The vesting of units ranges from zero to 200 percent of the units granted depending on the Company’s TSR relative to the TSR of the Peer Group on the vesting date. Additional performance share units are credited based on the amount of cash dividends on our common shares divided by the market value of our common shares on the date such dividend is paid. Such dividend equivalents are subject to the same terms and conditions and are settled or forfeited in the same manner and at the same time as the performance share units to which they were credited.
The grant date fair value of performance share units was determined through use of the Monte Carlo simulation method. The Monte Carlo simulation method requires the use of highly subjective assumptions. Our key assumptions in the method include the price and the expected volatility of our stock and our self-determined Peer Group companies’ stock, risk free rate of return and cross-correlations between the Company and our Peer Group companies. The valuation model assumes dividends are immediately reinvested. As of December 31, 2020, there was $14.6 million of unrecognized compensation cost related to unvested performance share units.
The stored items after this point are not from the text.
(** *** Creation *)

Definition host_op (f : hostfs → result hostfs) : async unit :=
  call (λ _ s, match f (host s) with Ok h => Some (with_host s h, tt) | Err _ => None end).

Definition restore_session (chat : string) : async (option AgentSession) :=
  Step (λ t s, match restoreToFilesystem (db s) t (host s) chat (session_dir cfg hashChatId chat) with
               | (h, Ok r) => (with_host s h, [], Ret r)
               | (h, Err _) => (with_host s h, [], Throw)
               end).

Definition create_container (task : AgentTask) : async string :=
  call (λ _ s, match rt_create (engine s) (agent_container cfg hashChatId task) with
               | Some (e, id) =>
                   Some (log (with_engine s e)
                           (ContainerCreated id (task_chatId task) (agent_container cfg hashChatId task)), id)
               | None => None
               end).

(** The object of a new container, its entry and its timer. *)
Definition enter_container (task : AgentTask) (id : string) (restored : option AgentSession) : async nat :=
  update (λ t s,
    let c := Warm id (container_name hashChatId task) (task_chatId task)
               (AgentSessions.sessionId <$> restored) t t 0
               (session_dir cfg hashChatId (task_chatId task)) (ipc_dir cfg) in
    let ref := length (heap s) in
    (resetIdleTimer (agent_idleTimeout cfg)
       (with_warm (with_heap s (heap s ++ [c])) (map_set (warmContainers s) (task_chatId task) ref))
       t (task_chatId task), ref)).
That cost is expected to be recognized over a weighted-average period of 2.6 years.
A summary of the status of our performance share units as of December 31, 2020 and changes in non-vested performance share units outstanding during the three months then ended is presented below:
(in thousands, except per share amounts)SharesWeighted Average Grant Date Fair Value per Share
Non-vested performance share units outstanding at September 30, 2020337 $51.09 
Granted313 29.77 
Reinvested dividends42 52.85 
Non-vested performance share units outstanding at December 31, 2020692 $41.58 
The weighted-average fair value calculation for performance share units granted during the three months ended December 31, 2020 is based on the following weighted-average assumptions set forth in the table below.
Three Months Ended December 31, 2020
Risk-free interest rate (1)
0.2 %
Expected stock volatility (2)
62.3 %
Expected term (in years)3.1
(1)The risk-free interest rate is based on U.S. Treasury securities for the expected term of the performance share units.
(2)Expected volatilities are based on the daily closing price of our stock based upon historical experience over a period which approximates the expected term of the performance share units.